What you have to do:
Would you repeat exactly the part of the listing below that runs from the line containing "st_age : (ag_max_approval_age_s" down to the line containing "(** What the", inclusive, and nothing else?

Data supplied:
(** An added gate that expires still does, no later. *)
Definition expires_no_later (strict loose : option N) : Prop :=
  forall a, loose = Some a -> exists b, strict = Some b /\ (b <= a)%N.
#[export] Instance expires_no_later_preorder : PreOrder expires_no_later.
Proof.
  split; [intros o a ->; by exists a|]. intros x y z H1 H2 a Ha. destruct (H2 a Ha) as (b & Hb & ?).
  destruct (H1 b Hb) as (c & ? & ?). exists c. split; [done|lia].
Qed.

(** [loose] admits whatever [strict] does. *)
Record AtLeastAsStrict (strict loose : EffectiveProtection) : Prop := {
  st_admits : forall git_ref approvals, plain_ref git_ref ->
    admits strict git_ref approvals = Ok tt -> admits loose git_ref approvals = Ok tt;
  st_ref : forall r, (forall git_ref, r = Some git_ref -> plain_ref git_ref) ->
    admits_protection_ref strict r = true -> admits_protection_ref loose r = true;
  st_reason : forall human reason,
    admits_reason strict human reason = Ok tt -> admits_reason loose human reason = Ok tt;
  st_timer : (effective_wait_timer_s loose <= effective_wait_timer_s strict)%N;
  st_age : (ag_max_approval_age_s (ep_approval_gate strict) <= ag_max_approval_age_s (ep_approval_gate loose))%N;
  st_expiry : expires_no_later (ag_added_gate_expiry_s (ep_approval_gate strict)) (ag_added_gate_expiry_s (ep_approval_gate loose));
}.

(** What the shared part of the judges promises of two rule sets. *)
Record Tightens (old new : EnvironmentProtectionRules) : Prop := {
  tg_approvers : forall x, x ∈ pr_approvers old -> x ∈ pr_approvers new;
  tg_refs : forall r, plain_ref r -> layer_allows r (pr_allowed_refs new) = true -> layer_allows r (pr_allowed_refs old) = true;
  tg_any : pr_allowed_refs new = [] -> pr_allowed_refs old = [];
  tg_timer : (pr_wait_timer_s old <= pr_wait_timer_s new)%N;
  tg_reason : pr_require_reason old = true -> pr_require_reason new = true;
}.

(** And of the approval-gate settings. *)
Record GateTightens (old new : EnvironmentProtectionRules) : Prop := {
  gt_required : ag_required_approvals (pr_approval_gate old) <> ag_required_approvals (pr_approval_gate new) ->
    (required old <= required new)%N;
  gt_added : is_Some (ag_required_approvals (pr_approval_gate new)) ->
    forall x, x ∈ pr_approvers new -> x ∈ pr_approvers old;
  gt_age : (ag_max_approval_age_s (pr_approval_gate new) <= ag_max_approval_age_s (pr_approval_gate old))%N;
  gt_expiry : expires_no_later (ag_added_gate_expiry_s (pr_approval_gate new)) (ag_added_gate_expiry_s (pr_approval_gate old));
}.

Lemma filter_nil_forall {A} (P : A -> Prop) {dec : forall x, Decision (P x)} (l : list A) :
  filter P l = [] -> forall x, x ∈ l -> ~ P x.
Proof.
  intros H x Hx Hp. apply (not_elem_of_nil x). rewrite <- H. by apply list_elem_of_filter.
Qed.

Lemma glob_subsumes_sound outer inner text :
  STAR ∉ chars text -> glob_subsumes outer inner = true -> glob_match inner text = true -> glob_match outer text = true.
Proof.
  unfold glob_subsumes. intros Ht [->%String.eqb_eq|Ho]%orb_true_iff Hi; [done|].
  apply glob_match_complete; [done|].
  apply (glob_trans _ (chars inner)); [by apply glob_match_sound|by apply glob_match_sound].
Qed.

Lemma covered_sound old g text :
  STAR ∉ chars text -> covered old g = true -> glob_match g text = true ->
  exists p, p ∈ old /\ glob_match p text = true.
Proof.
  intros Ht (p & Hp & Hs)%existsb_exists Hg. exists p. split; [by apply list_elem_of_In|].
  by apply (glob_subsumes_sound p g).
Qed.

Lemma protection_loosenings_nil old new :
  protection_loosenings old new = [] -> Tightens old new /\ GateTightens old new.
Proof.
  intros [H1 [H2 [H3 [H4 H5]%app_eq_nil]%app_eq_nil]%app_eq_nil]%app_eq_nil.
  apply map_eq_nil in H1. pose proof (filter_nil_forall _ _ H1) as Ha. cbn in Ha.
  split.
  - split.
    + intros x Hx. destruct (decide (x ∈ pr_approvers new)) as [|Hn]; [done|]. by destruct (Ha x Hx).
    + intros r Hr. rewrite !layer_allows_spec. destruct (pr_allowed_refs old) as [|g0 go]; [by left|].
      destruct (pr_allowed_refs new) as [|g1 gn]; [done|]. cbn [is_nil] in H2. apply map_eq_nil in H2.
      intros [?|(p & Hp & Hm)]; [done|]. right.
      apply (covered_sound _ p); [done| |done].
      pose proof (filter_nil_forall _ _ H2 p Hp) as Hc. cbn beta in Hc. by destruct (covered (g0 :: go) p).
    + intros Hn. rewrite Hn in H2. by destruct (pr_allowed_refs old).
    + apply N.ltb_ge. by destruct (pr_wait_timer_s new <? pr_wait_timer_s old)%N.
    + destruct (pr_require_reason old), (pr_require_reason new); done.
  - apply app_eq_nil in H5 as [G1 [G2 [G3 G4]%app_eq_nil]%app_eq_nil]. split.
    + intros Hne. destruct (required new <? required old)%N eqn:E; [|by apply N.ltb_ge in E]. exfalso.
      rewrite bool_decide_eq_true_2 in G1 by done. done.
    + intros [n Hn] x Hx. rewrite Hn in G2. apply map_eq_nil in G2.
      destruct (decide (x ∈ pr_approvers old)) as [|Hn']; [done|].
      by destruct (filter_nil_forall _ _ G2 x Hx).
    + apply N.ltb_ge. by destruct (ag_max_approval_age_s _ <? _)%N.
    + intros a Hx. rewrite Hx in G4. destruct (ag_added_gate_expiry_s (pr_approval_gate new)) as [b|]; [|done].
      exists b. split; [done|]. apply N.ltb_ge. by destruct (a <? b)%N.
Qed.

Answer box:
  st_age : (ag_max_approval_age_s (ep_approval_gate strict) <= ag_max_approval_age_s (ep_approval_gate loose))%N;
  st_expiry : expires_no_later (ag_added_gate_expiry_s (ep_approval_gate strict)) (ag_added_gate_expiry_s (ep_approval_gate loose));
}.

(** What the shared part of the judges promises of two rule sets. *)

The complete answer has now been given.